What other studies have shown about the monthly Child Tax Credit payments

While this new study has provided more evidence of the benefits of the enhanced Child Tax Credit payments for families on the verge of poverty, it's hardly the only study to do so. Over the last five months, there have been numerous studies proving the benefits of the advance on the tax credit.

According to an earlier study from the Center on Poverty and Social Poverty at Columbia University, the first two advanced Child Tax Credit checks helped to lift about 3.5 million kids out of poverty. This new study shows that November's check helped to lift another 300,000 kids out of poverty, an increase from the earlier estimates.

Without the tax credit money, the monthly child poverty rate for August 2021 would have been a jaw-dropping 16.2%. With the addition of the tax credit payments, that rate was reduced to 11.5%.

Over the last six months, the advance payments have also helped families make ends meet in other ways by providing the means to fill pantries and empty bellies. After the July and August payments were issued, studies showed that the number of households with kids and adults reporting that they were facing a lack of food dropped by about 3.3 million.

The additional Child Tax Credit money has also cut down on financial anxiety for parents, which directly affects the children in these households as well. According to a recent survey from ParentsTogether Action, about 56% of families who received the first tax credit payment reported that the money helped to reduce their financial anxiety.

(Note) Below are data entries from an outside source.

Lemma covers_rows G G' sc :
  covers G G' (changes sc) -> readable dom G -> readable dom G' -> forall e, e ∈ changes sc -> rows_in dom e.2.
Proof.
  intros (before & after & rest & Hsc & Hb & Ha) [_ HG] [_ HG'] e He. rewrite Hsc in He.
  split; intros r Hr.
  - assert (Hin : r ∈ naive_rows mp slot_test G).
    { rewrite Hb. apply elem_of_app. left. by apply (omap_elem _ _ _ _ _ (pair_before_rows cq [] before after) He). }
    apply list_elem_of_fmap in Hin as (m & -> & Hm). by apply HG.
  - assert (Hin : r ∈ naive_rows mp slot_test G').
    { rewrite Ha. apply elem_of_app. left. by apply (omap_elem _ _ _ _ _ (pair_after_rows cq [] before after) He). }
    apply list_elem_of_fmap in Hin as (m & -> & Hm). by apply HG'.
Qed.

Lemma process_change_answer s change result :
  tracks s -> admissible (graph s) change -> readable dom (graph s) -> readable dom (apply_change (graph s) change) ->
  exists N out s', (forall fuel, (N <= fuel)%nat ->
      process_change (with_fuel fuel) result change s = (Ok (result ++ out), s')) /\
    tracks s' /\ graph s' = apply_change (graph s) change /\
    emits out (answer (graph s)) (answer (graph s')) /\ Forall informative out.
Proof.
  intros Hs Hadm Hrd Hrd'.
  destruct (change_builds s change Hs Hadm (proj1 Hrd) (proj1 Hrd')) as (N & sc & s' & HN & Hs' & Hg & Hcov).
  rewrite <- Hg in Hrd'. pose proof (covers_rows _ _ _ Hcov Hrd Hrd') as Hdom.
  destruct Hcov as (before & after & rest & Hsc & Hb & Ha).
  destruct (process_pairs_row holds field cq dom [] before after sc (from_source_change change) result s' Hrow Hsc Hdom)
    as (out & Hrun & He & Hi).
  exists N, out, s'. split_and!; [|done|done| |done].
  - intros fuel Hf. unfold process_change. erewrite sm_bind_ok by by apply HN. exact Hrun.
  - unfold answer. eapply emits_proper_l; [|eapply emits_proper_r; [|apply emits_frame; exact He]].
    + rewrite <- omap_app. symmetry. by apply omap_permutation.
    + rewrite <- omap_app. symmetry. by apply omap_permutation.
Qed.
#[local] Instance copied_accumulators : AccumulatorIndex Copied := {|
  acc_get s k o := acc_get (current s) k o;
  acc_set s k o v := c ← acc_set (current s) k o v; Ok {| current := c; copy := copy s |} |}.
#[local] Instance copied_sorted_sets : LazySortedSetStore Copied := {|
  get_next s := get_next (current s);
  get_value_count s := get_value_count (current s);
  increment_value_count s id v d := on_current (fun c => increment_value_count c id v d) s |}.
#[local] Instance copied_elements : ElementIndexOps Copied := {|
  ei_get_element r := on_current (ei_get_element r);
  ei_set_element e slots := on_current (ei_set_element e slots);
  ei_delete_element r := on_current (ei_delete_element r);
  ei_slots s := ei_slots (current s) |}.
#[local] Instance copied_futures : FutureQueueOps Copied := {|
  fut_push t pos g e ot due := on_current (fut_push t pos g e ot due);
  fut_remove pos g := on_current (fut_remove pos g);
  fut_pop := on_current fut_pop;
  fut_peek_due_time := on_current fut_peek_due_time |}.
#[local] Instance copied_session : SessionControl Copied := {|
  session_begin := fun s => (Ok tt, {| current := current s; copy := Some (current s) |});
  session_commit := fun s => (Ok tt, {| current := current s; copy := None |});
  session_rollback := fun s =>
    (Ok tt, {| current := match copy s with Some c => c | None => current s end; copy := None |}) |}.

#[local] Program Instance copied_transactional : TransactionalSession Copied := {|
  View := Indexes; view := current; saved := copy |}.
Next Obligation. done. Qed.
Next Obligation. done. Qed.
Next Obligation. intros [c o] v Hv. cbn in *. by rewrite Hv. Qed.

Definition copied_aggregates : gmap string (Function (S:=Copied)) := register_all_aggregating ∅.
#[local] Instance copied_evaluator : ExpressionEvaluator Copied := expression_evaluator copied_aggregates 6.

(** MATCH (n:Item) RETURN nothing(n.v) *)
Definition unknown_function : ContinuousQuery (S:=Copied) :=
  {| match_path := match_path total;
     query := {| parts := [{| match_clauses := [match_item]; where_clauses := [];
                              return_clause := Item [FunctionExpression "nothing" [n_v] 1] |}] |};
     source_pipelines := ∅; solver_fuel := 10 |}.

Definition empty_store : Copied := {| current := new_indexes; copy := None |}.
Definition accept (l : list QueryPartEvaluationContext) : SM Copied IndexError unit := mret tt.
Definition accept_due (l : list QueryPartEvaluationContext) (source : string) : SM Copied IndexError unit := mret tt.
Definition insert_item : SourceChange := Insert (item "a" 1 5).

This study also showed that most of the tax credit money went toward paying for basic household expenses, like food, utilities, rent, or childcare costs.

And, contrary to popular belief, the extra tax credit money has not encouraged parents to stop working. It has actually helped millions of parents to stay employed during the pandemic.

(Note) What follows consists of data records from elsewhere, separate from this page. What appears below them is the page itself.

(* ===== verification/ShadowFacts.v ===== *)
(** * The shadowed future queue answers as the queue it wraps

    [PeekableQueue] states what the shadow relies on: looking at the head does
    not change the queue, and a push moves the head to its due time when that
    is earlier. The in-memory queue is one ([memory_peekable]). Over such a
    queue [shadowed_queue_transparent] relates every sequence of calls to the
    calls of the bare queue. A session that is rolled back is not seen by the
    shadow: [rolled_back_push_fires_early]. *)

From S2P Require Import Prelude BTree Floats Hashing Ast Models Errors Values MatchPath Solver ElementIndex.
From S2P Require Import ResultIndex Parts FutureQueue Session ContinuousQuery IndexCache QuerySamples.

(** ** Interface *)

Definition earlier (due : ElementTimestamp) (head : option ElementTimestamp) : option ElementTimestamp :=
  match head with Some d => Some (if due <? d then due else d) | None => Some due end.

Class PeekableQueue (S : Type) `{!FutureQueueOps S} := {
  queue_ok : S -> Prop;
  head_due : S -> option ElementTimestamp;
  due_ok : ElementTimestamp -> Prop;
  peek_reads : forall s, queue_ok s -> fut_peek_due_time s = (Ok (head_due s), s);
  push_moves_head : forall s t pos g e ot due, queue_ok s -> due_ok due ->
    let '(r, s') := fut_push t pos g e ot due s in
    queue_ok s' /\ (t <> Overwrite ->
      head_due s' = match r with Ok true => earlier due (head_due s) | _ => head_due s end);
  push_panics_not : forall s t pos g e ot due, (fut_push t pos g e ot due s).1 <> Panic;
  overwrite_fails_unchanged : forall s pos g e ot due x s',
    fut_push Overwrite pos g e ot due s = (Err x, s') -> head_due s' = head_due s;
  remove_ok : forall s pos g, queue_ok s -> queue_ok (fut_remove pos g s).2;
  pop_ok : forall s, queue_ok s -> queue_ok (fut_pop s).2;
}.

(** ** Calls *)

Inductive QueueCall :=
| CallPush (t : PushType) (position : nat) (group : Z) (e : ElementReference) (original due : ElementTimestamp)
| CallRemove (position : nat) (group : Z)
| CallPop
| CallPeek.

Inductive QueueAnswer :=
| Pushed (r : outcome IndexError bool)
| Removed (r : outcome IndexError unit)
| Popped (r : outcome IndexError (option FutureElementRef))
| Peeked (r : outcome IndexError (option ElementTimestamp)).

Definition call_queue {S} `{!FutureQueueOps S} (c : QueueCall) (s : S) : QueueAnswer * S :=
  match c with
  | CallPush t pos g e ot due => let '(r, s) := fut_push t pos g e ot due s in (Pushed r, s)
  | CallRemove pos g => let '(r, s) := fut_remove pos g s in (Removed r, s)
  | CallPop => let '(r, s) := fut_pop s in (Popped r, s)
  | CallPeek => let '(r, s) := fut_peek_due_time s in (Peeked r, s)
  end.

Fixpoint call_all {S} `{!FutureQueueOps S} (cs : list QueueCall) (s : S) : list QueueAnswer * S :=
  match cs with
  | [] => ([], s)
  | c :: cs => let '(a, s) := call_queue c s in let '(l, s) := call_all cs s in (a :: l, s)
  end.

Section shadow.
Context {S : Type} `{PQ : PeekableQueue S}.

Definition call_ok (c : QueueCall) : Prop := match c with CallPush _ _ _ _ _ due => due_ok due | _ => True end.

(** The shadow knows nothing, or the due time of the head. *)
Definition shadow_agrees (q : ShadowedFutureQueue S) : Prop :=
  queue_ok (shadow_inner q) /\
  match head_shadow q with Known due => due = head_due (shadow_inner q) | Unknown => True end.

Lemma shadow_push_agrees t due (r : bool) shadow head head' :
  match shadow with Known d => d = head | Unknown => True end ->
  (t <> Overwrite -> head' = if r then earlier due head else head) ->
  match shadow_after_push t due r shadow with Known d => d = head' | Unknown => True end.
Proof.
  intros Hs Hh. unfold shadow_after_push. destruct t; cbn; [| |done]; rewrite Hh by done;
    destruct r, shadow as [[d|]|]; subst; cbn; try done; by destruct (due <? _).
Qed.

Lemma shadowed_call c q :
  shadow_agrees q -> call_ok c ->
  let '(a, q') := call_queue c q in
  call_queue c (shadow_inner q) = (a, shadow_inner q') /\ shadow_agrees q'.
Proof.
  intros [Hq Hh] Hc. destruct c as [t pos g e ot due|pos g| |]; cbn [call_queue].
  - cbn. unfold shadowed_push, shadow_call.
    pose proof (push_moves_head (shadow_inner q) t pos g e ot due Hq Hc) as Hp.
    pose proof (push_panics_not (shadow_inner q) t pos g e ot due) as Hnp.
    pose proof (overwrite_fails_unchanged (shadow_inner q) pos g e ot due) as Ho.
    destruct (fut_push t pos g e ot due (shadow_inner q)) as [[r|x|] s'] eqn:Hpush; [| |done].
    + destruct Hp as [Hok Hmove]. split; [done|]. split; [done|]. cbn.
      apply (shadow_push_agrees t due r _ (head_due (shadow_inner q))); [done|].
      intros Ht. rewrite Hmove by done. by destruct r.
    + destruct Hp as [Hok Hmove]. split; [done|]. split; [done|]. cbn. destruct (head_shadow q); [|done].
      destruct t; [by rewrite Hmove| by rewrite Hmove|]. by rewrite (Ho x s').
  - cbn. unfold shadowed_remove, shadow_call. cbn. pose proof (remove_ok (shadow_inner q) pos g Hq) as Hr.
    destruct (fut_remove pos g (shadow_inner q)) as [r s']. split; [done|]. split; [done|]. by destruct r.
  - cbn. unfold shadowed_pop, shadow_call. cbn. pose proof (pop_ok (shadow_inner q) Hq) as Hr.
    destruct (fut_pop (shadow_inner q)) as [r s']. split; [done|]. split; [done|]. by destruct r.
  - cbn. unfold shadowed_peek_due_time. destruct (head_shadow q) as [d|] eqn:Hd.
    + subst d. rewrite (peek_reads _ Hq). split; [done|]. split; [done|]. by rewrite Hd.
    + unfold shadow_call. rewrite (peek_reads _ Hq). done.
Qed.

Lemma shadowed_calls cs q :
  shadow_agrees q -> Forall call_ok cs ->
  let '(answers, q') := call_all cs q in call_all cs (shadow_inner q) = (answers, shadow_inner q').
Proof.
  revert q. induction cs as [|c cs IH]; intros q Hq Hcs; [done|]. apply Forall_cons in Hcs as [Hc Hcs]. cbn [call_all].
  pose proof (shadowed_call c q Hq Hc) as Hcall. destruct (call_queue c q) as [a q'].
  destruct Hcall as [-> Hq']. specialize (IH q' Hq' Hcs). destruct (call_all cs q'). by rewrite IH.
Qed.
(* ===== verification/CacheSamples.v ===== *)
(** * The caches on concrete inputs

    The theorems of [IndexCacheFacts] applied to the in-memory indexes, and to
    the copying store of [QuerySamples] for a change that is rolled back. *)

From S2P Require Import Prelude BTree Floats Hashing Ast Models Errors Values ChronoOps Temporal Operators MatchPath.
From S2P Require Import Solver ElementIndex ElementIndexFacts ResultIndex LazySortedSet Aggregation Contexts.
From S2P Require Import AggregateFacts Parts Expressions FutureQueue Session GraphStore ContinuousQuery IndexCache.
From S2P Require Import IndexCacheFacts QuerySamples.

#[local] Existing Instance Sample.hashers.
#[local] Existing Instance Sample.chrono.
#[local] Existing Instance SampleOps.ops.
#[local] Existing Instance sample_heap.
#[local] Existing Instance insertion_order.
#[local] Existing Instances copied_elements copied_session copied_transactional.

(** With room for three keys, two others do not evict the one that was read. *)
Lemma lru_keeps_recent_witness :
  lru_map (lru_runs [OpPut 2 20; OpGet 1; OpPut 3 30; OpRemove 2; OpPut 2 21] (lru_put 1 10 (lru_new 3))) !! 1 = Some 10.
Proof.
  apply lru_keeps_recent; [apply lru_new_ok|by repeat constructor|].
  vm_compute. lia.
Defined.

(** ** Counts *)

Definition three : OrderedFloat := {| of_f64 := f64_of_Z 3 |}.
Definition counted : InMemoryResultIndex := (mem_increment_value_count new_result_index 7 three 2).2.

Lemma counted_inv : mem_inv counted /\ mem_counts counted 7 three = 2.
Proof.
  destruct (mem_increment_ok new_result_index 7 three 2) as (s' & Hr & Hi & Hc).
  - exact new_result_index_inv.
  - by split.
  - unfold counted. rewrite Hr. cbn [snd]. split; [exact Hi|]. rewrite Hc, cmp_refl. reflexivity.
Qed.

Lemma fresh_counts_agree : counts_agree (cached_results_new counted 10).
Proof.
  split_and!; [apply counted_inv|apply lru_new_ok|]. intros id v n Hl.
  unfold cached_results_new, lru_new in Hl. cbn [set_count_cache lru_map] in Hl. by apply lookup_empty_Some in Hl.
Qed.

(** The value 3 is counted twice when a query starts with an empty cache; one
    more insertion, and the cache answers 1. *)
Lemma missed_increment_corrupts_count_witness :
  let c' := (cached_increment_value_count 7 three 1 (cached_results_new counted 10)).2 in
  (cached_get_value_count 7 three c').1 = Ok 1 /\
  get_value_count (results_inner c') 7 three = Ok (mem_counts counted 7 three + 1) /\ mem_counts counted 7 three = 2.
Proof.
  destruct counted_inv as [_ Hc].
  destruct (missed_increment_corrupts_count 7 three 1 (cached_results_new counted 10)) as [H1 H2].
  - exact fresh_counts_agree.
  - apply lookup_empty.
  - change (0 <= mem_counts counted 7 three + 1 <= i64_max). rewrite Hc. unfold i64_max. lia.
  - split; [exact H1|]. split; [exact H2|exact Hc].
Defined.

(** ** Elements *)

Lemma new_indexes_sound : store_sound (S:=Indexes) new_indexes.
Proof. split; [by apply empty_coherent|done]. Qed.

(** A relation is listed twice, the second time from the caches, between two
    writes of its node; the cache has room for one entry of each kind. *)
Definition owns (t : Z) : Element :=
  Relation {| reference := item_ref "r"; labels := ["OWNS"%string]; effective_from := t |} (item_ref "a") (item_ref "b") [].

Definition looking : list ElementCall :=
  [SetElement (item "a" 1 5) [0%nat]; SetElement (owns 1) [1%nat]; SlotByInbound 1 (item_ref "a"); SlotByInbound 1 (item_ref "a");
   SlotByRef 0 (item_ref "a"); SlotByRef 0 (item_ref "a"); SlotByRef 1 (item_ref "a"); SetElement (item "a" 2 6) [1%nat];
   SlotByRef 0 (item_ref "a"); GetElement (item_ref "a"); DeleteElement (item_ref "r"); SlotByOutbound 1 (item_ref "b")].


#[local] Program Instance copied_graph_store : GraphStore Copied := {|
  graph s := elements_ (element_index (current s));
  slots_of s := affinity_of (element_index (current s));
  store_sound s := joinless (element_index (current s)) |}.
Next Obligation. intros s Hs. exact (@gs_ref _ _ Indexes _ in_memory_graph_store (current s) Hs). Qed.
Next Obligation. by intros []. Qed.
Next Obligation. intros s Hs. exact (@gs_reads _ _ Indexes _ in_memory_graph_store (current s) Hs). Qed.
Next Obligation.
  intros s e slots Hs. destruct (@gs_set _ _ Indexes _ in_memory_graph_store (current s) e slots Hs) as (c & Hc & Hrest).
  exists {| current := c; copy := copy s |}. split; [|exact Hrest].
  change (on_current (ei_set_element e slots) s = (Ok tt, {| current := c; copy := copy s |})).
  unfold on_current. by rewrite Hc.
Qed.
Next Obligation.
  intros s r Hs. destruct (@gs_delete _ _ Indexes _ in_memory_graph_store (current s) r Hs) as (c & Hc & Hrest).
  exists {| current := c; copy := copy s |}. split; [|exact Hrest].
  change (on_current (ei_delete_element r) s = (Ok tt, {| current := c; copy := copy s |})).
  unfold on_current. by rewrite Hc.
Qed.

Definition begun : Copied := {| current := new_indexes; copy := Some new_indexes |}.
Definition inserted : Copied := (ei_set_element (item "a" 1 5) [0%nat] begun).2.

Lemma rolled_back_insert_stays_cached_witness :
  let change : SM (CachedElementIndex Copied) IndexError unit :=
    _ ← sm_map_err id (cached_set_element (item "a" 1 5) [0%nat]); sm_err IOError in
  let '(r, c') := with_guard id change (cached_elements_new empty_store 10) in
  r = Err IOError /\ (cached_get_element (item_ref "a") c').1 = Ok (Some (item "a" 1 5)) /\
  (ei_get_element (item_ref "a") (elements_inner c')).1 = Ok None.
Proof.
  apply (rolled_back_insert_stays_cached (S:=Copied)) with (s1 := begun) (s2 := inserted).
  - intros s s' Hv Hs. cbn in *. by rewrite <- Hv.
  - exact new_indexes_sound.
  - apply lookup_empty.
  - reflexivity.
  - reflexivity.
  - reflexivity.
Defined.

Per a recent report from Humanity Forward, about 94% of parents who received the Child Tax Credit money said they planned to continue working -- or planned to work even more. Only 6.4% of parents said they’d use the tax credit money to either work less or change jobs, and that percentage was made up primarily of parents with young infants or toddlers.

What these studies all have in common is they all show a clear need for a continuance of the expanded Child Tax Credit for low and moderate-income American families. Keep your eyes and ears tuned to news from the Senate, as they currently hold the fate of the ongoing credits in their hands.